The Surprising Reason The WHO Wants To Call Being Single A Disability

Photographed by Alexandra Gavillet.
The World Health Organization (WHO) is about to announce that it will classify being single as a disability. If you're initial reaction is along the lines of "Wait, what?" you're not alone. But before you try to figure out what on Earth the WHO is trying to say about un-partnered people, let us explain: The reasoning behind this distinction has to do with giving more people access to in vitro fertilization (IFV). In order to qualify for public funding for IVF in some countries, you need to be deemed "infertile," which the WHO considers a disability. But obviously, sometimes people want to have a baby through IVF because they don't have a partner to reproduce with, even if they're physically capable of reproducing without the help of IVF. Under the WHO's previous definition of infertility, IVF is only open to couples who can't get pregnant after a year of trying. That means governments can get away with prohibiting people in same-sex relationships, as well as people without partners, from using the treatment. Currently, several countries require people seeking IVF to be married or even have a nuclear family for their future child, according to Fertility Treatment Abroad. U.S. laws vary from state to state but typically require the IVF recipient to have had unprotected sex for at least a year in order for insurance companies to be required to cover it, according to the National Conference of State Legislatures. UK guidelines state that a couple needs to try for three years or have a physical fertility problem in order to receive National Institute for Health (NIH) and Care Excellence funding, according to the NIH. Same-sex couples are eligible only if they haven't been successful with a surrogate or privately funded treatments, according to The Telegraph. By issuing these new guidelines, the WHO is seeking to give everyone "the right to reproduce," according to the authors. While these new standards don't directly influence policy, they get sent out to individual countries' health ministers, who can exert pressure on governments to reform their laws.

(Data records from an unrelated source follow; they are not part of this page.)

Lemma allowed_before f f' : fleet_step left_open f f' -> all_allowed f' -> all_allowed f.
Proof.
  assert (forall i r p b, runners f !! i = Some r ->
    Forall (fun r => allowed (r_up r) (r_down r)) (<[i:=advance r p b]> (runners f)) -> all_allowed f) as Hins.
  { intros i r p b Hi Ha. apply Forall_lookup. intros j rj Hj. destruct (decide (i = j)) as [<-|Hne].
    - rewrite Hi in Hj. injection Hj as <-. apply (Forall_lookup_1 _ _ i (advance r p b) Ha).
      apply list_lookup_insert_eq. by eapply lookup_lt_Some.
    - apply (Forall_lookup_1 _ _ j rj Ha). by rewrite list_lookup_insert_ne. }
  destruct 1; cbn; intros Ha; [by apply Forall_app in Ha as [? _]|by eapply Hins..|done|done].
Qed.

Lemma kept_step d0 f f' : fleet_step left_open f f' -> all_allowed f' -> kept d0 f -> kept d0 f'.
Proof.
  destruct 1 as [up down|i r X m k Hi Hp|i r k s res d Hi Hp Ho Hl|i r k s Hi Hp Ho|s Hs|d Hs Hh]; intros Ha Hk.
  - apply kept_start; [|done]. apply Forall_app in Ha as [_ Ha]. exact (Forall_inv Ha).
  - by apply kept_run.
  - by eapply kept_lock.
  - by apply kept_unlock.
  - by apply kept_close.
  - by apply kept_db_move.
Qed.

Lemma kept_reach d f : rtc (fleet_step left_open) (Fleet d []) f -> all_allowed f -> kept d f.
Proof.
  revert f. apply (rtc_ind_r (fun f => all_allowed f -> kept d f)).
  - intros _. split; [reflexivity|]. done.
  - intros f f' _ Hst IH Ha. eapply kept_step; [done|done|]. apply IH. by eapply allowed_before.
Qed.
End together.

(** * What the runners do to the database *)
Section serialized.
Context `{PgSessionsLaws} `{!MigrationDBLaws} `{!MigrationDir}.
Implicit Types d : pgdb.

Lemma loadApplied_ok d : wp loadApplied (fun res d' =>
  same d d' /\ holder d' = holder d /\ forall X, res = Ok X -> X = db_applied d) d.
Proof.
  unfold loadApplied. wp_step. apply wp_intro. intros res d' Hq.
  pose proof (select_law d) as (Ha & Hh & Hns). pose proof (holder_select d) as Hl. rewrite Hq in *. cbn in *.
  destruct res as [[ns|e]|e]; wp_step; (split; [done|]); (split; [done|]); [|done|done].
  intros X [= <-]. by apply Hns.
Qed.

Lemma applyFile_holder file upName isUp d :
  wp (applyFile file upName isUp) (fun _ d' => holder d' = holder d) d.
Proof.
  unfold applyFile. destruct (read_file file) as [data|e]; [|by wp_step].
  wp_step. apply wp_intro. intros res d1 Hb. pose proof (holder_begin d) as Hh. rewrite Hb in Hh. cbn in Hh.
  destruct res as [t|e]; [|by wp_step]. destruct (in_tx file data upName isUp t) as [[u|e] t'].
  - wp_step. apply wp_intro. intros res d2 Hc. pose proof (holder_commit t' d1) as Hh2. rewrite Hc in Hh2. cbn in Hh2.
    destruct res; wp_step; congruence.
  - wp_step. apply wp_intro. intros [] d2 Hr. pose proof (holder_rollback t' d1) as Hh2. rewrite Hr in Hh2.
    wp_step. cbn in Hh2. congruence.
Qed.

(** ** Whatever the flags *)
Notation any := (fun _ _ : pgdb => True).

Lemma body_wp_send {A X} (m : io pgdb X) (k : X -> script pgdb A) Q d :
  (forall d, wp m (fun _ d' => holder d' = holder d) d) -> (forall x d', body_wp any d' (k x) Q) ->
  body_wp any d (Run m k) Q.
Proof. intros Hm Hk d1 _. eapply wp_mono; [apply Hm|]. by intros x d2 Hh. Qed.

Lemma up_body_any d : body_wp any d up_body (fun _ _ => True).
Proof.
  unfold up_body. destruct (listFiles "up") as [files|e]; [|done]. apply body_wp_send.
  { intros d1. eapply wp_mono; [apply loadApplied_ok|]. by intros res d2 (_ & ? & _). }
  intros [X|e] d1; [|done]. cbn. revert d1. induction files as [|n files IH]; intros d1; cbn [up_files_script]; [done|].
  case_bool_decide; [apply IH|]. apply body_wp_send; [intros; apply applyFile_holder|]. intros [u|e] d2; [apply IH|done].
Qed.

Lemma down_body_any d : body_wp any d down_body (fun _ _ => True).
Proof.
  unfold down_body. destruct (listFiles "down") as [files|e]; [|done].
  revert d. induction (sort_Reverse files) as [|n l IH]; intros d; cbn [down_files_script]; [done|].
  apply body_wp_send; [intros; apply applyFile_holder|]. intros [u|e] d2; [apply IH|done].
Qed.

Lemma lock_excludes d f i j ri rj :
  rtc (fleet_step left_open) (Fleet d []) f -> runners f !! i = Some ri -> runners f !! j = Some rj ->
  inside ri = true -> inside rj = true -> i = j.
Proof.
  intros Hr. apply (inside_one any (fun _ => True) d).
  assert (PreOrder any) by done. assert (forall d d', same d d' -> any d d') as Hs by done.
  assert (forall d d' : pgdb, True -> any d d' -> True) as Hf by done.
  apply (kept_reach any (fun _ => True) Hs Hf (fun _ _ => True)); [|done|by apply Forall_true].
  intros up down _. apply safe_main; intros _ d1.
  - by eapply body_wp_mono; [|apply up_body_any].
  - by eapply body_wp_mono; [|apply down_body_any].
Qed.

(** ** Runners that migrate up *)

(** Files that were pending have been executed and recorded, in their order. *)
Definition executed d d' : Prop := exists todo texts,
  pending d = (todo ++ pending d')%list /\
  db_applied d' = list_to_set todo ∪ db_applied d /\
  db_history d' = (db_history d ++ texts)%list /\
  Forall2 (fun n t => read_file n = Ok t) todo texts.

Lemma same_executed d d' : same d d' -> executed d d'.
Proof.
  intros [Ha Hh]. exists [], []. unfold pending. rewrite Ha, Hh, app_nil_r. split_and!; [done|set_solver|done|constructor].
Qed.

#[export] Instance executed_preorder : PreOrder executed.
Proof.
  split; [by intros d; apply same_executed|].
  intros d1 d2 d3 (t1 & x1 & Hp1 & Ha1 & Hh1 & Hf1) (t2 & x2 & Hp2 & Ha2 & Hh2 & Hf2).
  exists (t1 ++ t2)%list, (x1 ++ x2)%list. split_and!.
  - by rewrite Hp1, Hp2, <- app_assoc.
  - rewrite Ha2, Ha1, list_to_set_app_L. set_solver.
  - by rewrite Hh2, Hh1, <- app_assoc.
  - by apply Forall2_app.
Qed.

Lemma finished_stays d d' : pending d = [] -> executed d d' -> pending d' = [].
Proof. intros He (todo & _ & Hp & _). rewrite He in Hp. symmetry in Hp. by apply app_nil in Hp as [_ ?]. Qed.

Context (files_nodup : NoDup (files_of "up")).

Lemma pending_next d d' n rest :
  pending d = n :: rest -> db_applied d' = {[n]} ∪ db_applied d -> pending d' = rest.
Proof.
  intros Hp Ha. assert (NoDup (n :: rest)) as [Hn Hnd]%NoDup_cons by (rewrite <- Hp; by apply NoDup_filter).
  assert (pending d' = filter (fun m => m <> n) (pending d)) as ->.
  { unfold pending. rewrite Ha, list_filter_filter. apply filter_ext_in. intros m _. set_solver. }
  rewrite Hp, filter_cons, decide_False by tauto. apply filter_all. intros m Hm ->. done.
Qed.

Lemma executed_file d d' n rest : pending d = n :: rest -> applied_file n n true d d' ->
  executed d d' /\ pending d' = rest.
Proof.
  intros Hp [Ha (data & Hd & Hh)]. cbn in Ha. pose proof (pending_next _ _ _ _ Hp Ha) as Hrest. split; [|done].
  exists [n], [data]. rewrite Hp, Hrest, Ha. split_and!; [done|set_solver|done|by repeat constructor].
Qed.

Lemma up_files_body X files d :
  filter (fun n => n ∉ X) files = pending d ->
  body_wp executed d (up_files_script X files) (fun res d' => res = Ok tt -> pending d' = []).
Proof.
  revert d. induction files as [|n files IH]; intros d Hp; cbn [up_files_script]; [by intros _|].
  rewrite filter_cons in Hp. case_bool_decide; [rewrite decide_False in Hp by tauto; by apply IH|].
  rewrite decide_True in Hp by done. intros d1 Hs.
  assert (pending d1 = n :: filter (fun n => n ∉ X) files) as Hp1 by (rewrite Hp; unfold pending; by rewrite (proj1 Hs)).
  eapply wp_mono; [apply wp_conj; [apply applyFile_holder|apply applyFile_ok]|].
  intros res d2 [Hh [Ha|[Hf Hs2]]].
  - destruct (executed_file _ _ _ _ Hp1 Ha) as [Hex Hrest]. split_and!; [done|done|].
    destruct res as [u|e]; [by apply IH|done].
  - split_and!; [done|by apply same_executed|]. by destruct res.
Qed.

Lemma up_body_executes d : body_wp executed d up_body (fun res d' => res = Ok tt -> pending d' = []).
Proof.
  unfold up_body. destruct (listFiles "up") as [files|e] eqn:Hl; [|done].
  intros d1 Hs. eapply wp_mono; [apply loadApplied_ok|]. intros res d2 (Hs2 & Hh & Hx).
  split_and!; [done|by apply same_executed|]. destruct res as [X|e]; [|done]. cbn.
  apply up_files_body. rewrite (Hx X eq_refl). unfold pending, files_of. by rewrite Hl, (proj1 Hs2).
Qed.

(** C37. Any number of migration runners on one database, started at any time and interleaved
    statement by statement, while the pools leave the session open that holds the lock:
    no two are between lock and unlock at once, whatever their flags.  When all of
    them migrate up, they leave what one would: of the pending files a prefix has been
    executed and recorded, each once and in ascending order, and as soon as one
    runner has succeeded nothing is pending. *)
Theorem runners_serialized d f :
  rtc (fleet_step left_open) (Fleet d []) f ->
  (forall i j ri rj, runners f !! i = Some ri -> runners f !! j = Some rj ->
     inside ri = true -> inside rj = true -> i = j) /\
  (Forall (fun r => r_down r = false) (runners f) ->
     executed d (f_db f) /\
     forall i r, runners f !! i = Some r -> r_up r = true -> answered r (Ok tt) -> pending (f_db f) = []).
Proof.
  intros Hr. split; [intros i j ri rj; by eapply lock_excludes|]. intros Hup.
  assert (kept executed (fun d => pending d = []) d f) as [Hex Hk].
  { apply (kept_reach executed _ same_executed finished_stays (fun _ down => down = false)); [|done|done].
    intros up down ->. apply safe_main; [|done]. intros _. apply up_body_executes. }
  split; [done|]. intros i r Hi Hu Ha. destruct (Hk i r Hi) as (md & Hs & Hkn). rewrite Ha in Hs.
  destruct md as [b|d1]; [|done]. destruct Hkn as [_ Hf]. apply Hf; [by apply Hs|done].
Qed.
End serialized.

"The definition of infertility is now written in such a way that it includes the rights of all individuals to have a family, and that includes single men, single women, gay men, gay women," David Adamson, MD, an author of the standards, told The Telegraph. "It fundamentally alters who should be included in this group and who should have access to healthcare. It sets an international legal standard. Countries are bound by it." Sure, the wording may be a little awkward, but the change serves a worthwhile purpose.